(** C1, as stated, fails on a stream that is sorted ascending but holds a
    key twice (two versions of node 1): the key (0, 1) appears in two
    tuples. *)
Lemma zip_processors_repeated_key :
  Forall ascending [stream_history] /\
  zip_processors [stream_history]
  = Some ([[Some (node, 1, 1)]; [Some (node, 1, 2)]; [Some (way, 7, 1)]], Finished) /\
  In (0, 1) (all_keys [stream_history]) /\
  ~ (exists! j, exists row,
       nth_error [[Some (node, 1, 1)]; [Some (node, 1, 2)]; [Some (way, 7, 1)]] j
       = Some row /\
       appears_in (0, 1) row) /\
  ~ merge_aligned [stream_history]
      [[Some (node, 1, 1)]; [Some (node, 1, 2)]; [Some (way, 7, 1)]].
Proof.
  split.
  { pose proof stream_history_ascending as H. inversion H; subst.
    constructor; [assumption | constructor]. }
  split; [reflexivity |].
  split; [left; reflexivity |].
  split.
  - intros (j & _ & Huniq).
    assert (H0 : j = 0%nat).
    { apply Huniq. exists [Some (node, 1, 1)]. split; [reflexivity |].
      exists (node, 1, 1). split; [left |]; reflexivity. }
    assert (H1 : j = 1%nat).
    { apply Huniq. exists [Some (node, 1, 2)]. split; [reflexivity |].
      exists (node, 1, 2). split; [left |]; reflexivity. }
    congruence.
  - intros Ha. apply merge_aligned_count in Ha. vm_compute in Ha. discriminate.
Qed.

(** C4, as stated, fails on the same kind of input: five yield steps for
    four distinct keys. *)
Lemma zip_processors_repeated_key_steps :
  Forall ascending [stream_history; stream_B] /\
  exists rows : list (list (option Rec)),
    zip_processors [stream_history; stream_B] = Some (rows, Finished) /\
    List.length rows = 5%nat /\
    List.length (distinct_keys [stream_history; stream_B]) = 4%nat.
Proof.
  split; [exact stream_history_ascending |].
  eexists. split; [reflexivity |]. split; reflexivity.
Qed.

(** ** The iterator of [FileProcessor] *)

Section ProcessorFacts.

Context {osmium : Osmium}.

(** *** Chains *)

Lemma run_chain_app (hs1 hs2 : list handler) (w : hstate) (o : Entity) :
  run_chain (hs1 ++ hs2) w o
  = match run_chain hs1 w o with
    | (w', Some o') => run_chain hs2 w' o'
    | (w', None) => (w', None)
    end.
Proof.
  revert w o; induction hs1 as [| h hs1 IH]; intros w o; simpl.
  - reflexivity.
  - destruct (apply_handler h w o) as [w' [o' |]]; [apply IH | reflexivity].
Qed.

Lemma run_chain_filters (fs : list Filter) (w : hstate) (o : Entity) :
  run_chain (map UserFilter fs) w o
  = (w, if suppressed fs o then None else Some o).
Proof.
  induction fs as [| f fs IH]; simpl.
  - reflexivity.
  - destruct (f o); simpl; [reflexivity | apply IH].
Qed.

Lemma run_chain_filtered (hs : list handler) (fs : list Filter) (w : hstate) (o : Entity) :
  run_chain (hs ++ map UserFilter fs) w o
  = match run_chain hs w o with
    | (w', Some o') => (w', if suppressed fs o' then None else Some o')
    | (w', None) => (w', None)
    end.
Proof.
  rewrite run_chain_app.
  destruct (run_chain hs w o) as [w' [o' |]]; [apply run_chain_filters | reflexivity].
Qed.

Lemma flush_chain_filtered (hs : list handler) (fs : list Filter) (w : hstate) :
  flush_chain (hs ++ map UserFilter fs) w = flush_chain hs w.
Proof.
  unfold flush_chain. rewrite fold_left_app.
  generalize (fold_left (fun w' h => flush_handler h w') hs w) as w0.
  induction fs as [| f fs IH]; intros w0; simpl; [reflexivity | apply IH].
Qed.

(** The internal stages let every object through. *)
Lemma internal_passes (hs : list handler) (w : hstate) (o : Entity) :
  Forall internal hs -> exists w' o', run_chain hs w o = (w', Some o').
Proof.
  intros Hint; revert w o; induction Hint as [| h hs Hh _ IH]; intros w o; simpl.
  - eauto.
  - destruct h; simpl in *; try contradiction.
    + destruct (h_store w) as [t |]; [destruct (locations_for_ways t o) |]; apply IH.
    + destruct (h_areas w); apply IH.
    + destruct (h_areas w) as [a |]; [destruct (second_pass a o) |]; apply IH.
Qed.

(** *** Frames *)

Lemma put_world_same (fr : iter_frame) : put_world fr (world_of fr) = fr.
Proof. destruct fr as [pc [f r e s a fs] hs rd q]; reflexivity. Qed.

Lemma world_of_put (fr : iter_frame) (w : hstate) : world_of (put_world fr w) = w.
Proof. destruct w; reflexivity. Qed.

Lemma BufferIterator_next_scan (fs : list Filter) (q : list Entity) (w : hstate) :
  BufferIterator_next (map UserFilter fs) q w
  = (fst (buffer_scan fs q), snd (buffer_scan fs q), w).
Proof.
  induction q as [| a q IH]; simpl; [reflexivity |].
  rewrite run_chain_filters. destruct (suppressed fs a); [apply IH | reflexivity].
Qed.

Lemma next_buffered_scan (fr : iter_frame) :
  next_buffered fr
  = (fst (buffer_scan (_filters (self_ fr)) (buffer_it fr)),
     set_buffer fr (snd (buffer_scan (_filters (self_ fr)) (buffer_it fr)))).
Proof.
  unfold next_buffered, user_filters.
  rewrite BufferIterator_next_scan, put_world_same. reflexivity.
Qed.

________________________________________

Problem description:
Please make an exact copy of the lines above from the line with "eexists. split; [reflexivity" through the line with "run_chain hs2 w' o'", both ends included.

Answer for this exercise:
  eexists. split; [reflexivity |]. split; reflexivity.
Qed.

(** ** The iterator of [FileProcessor] *)

Section ProcessorFacts.

Context {osmium : Osmium}.

(** *** Chains *)

Lemma run_chain_app (hs1 hs2 : list handler) (w : hstate) (o : Entity) :
  run_chain (hs1 ++ hs2) w o
  = match run_chain hs1 w o with
    | (w', Some o') => run_chain hs2 w' o'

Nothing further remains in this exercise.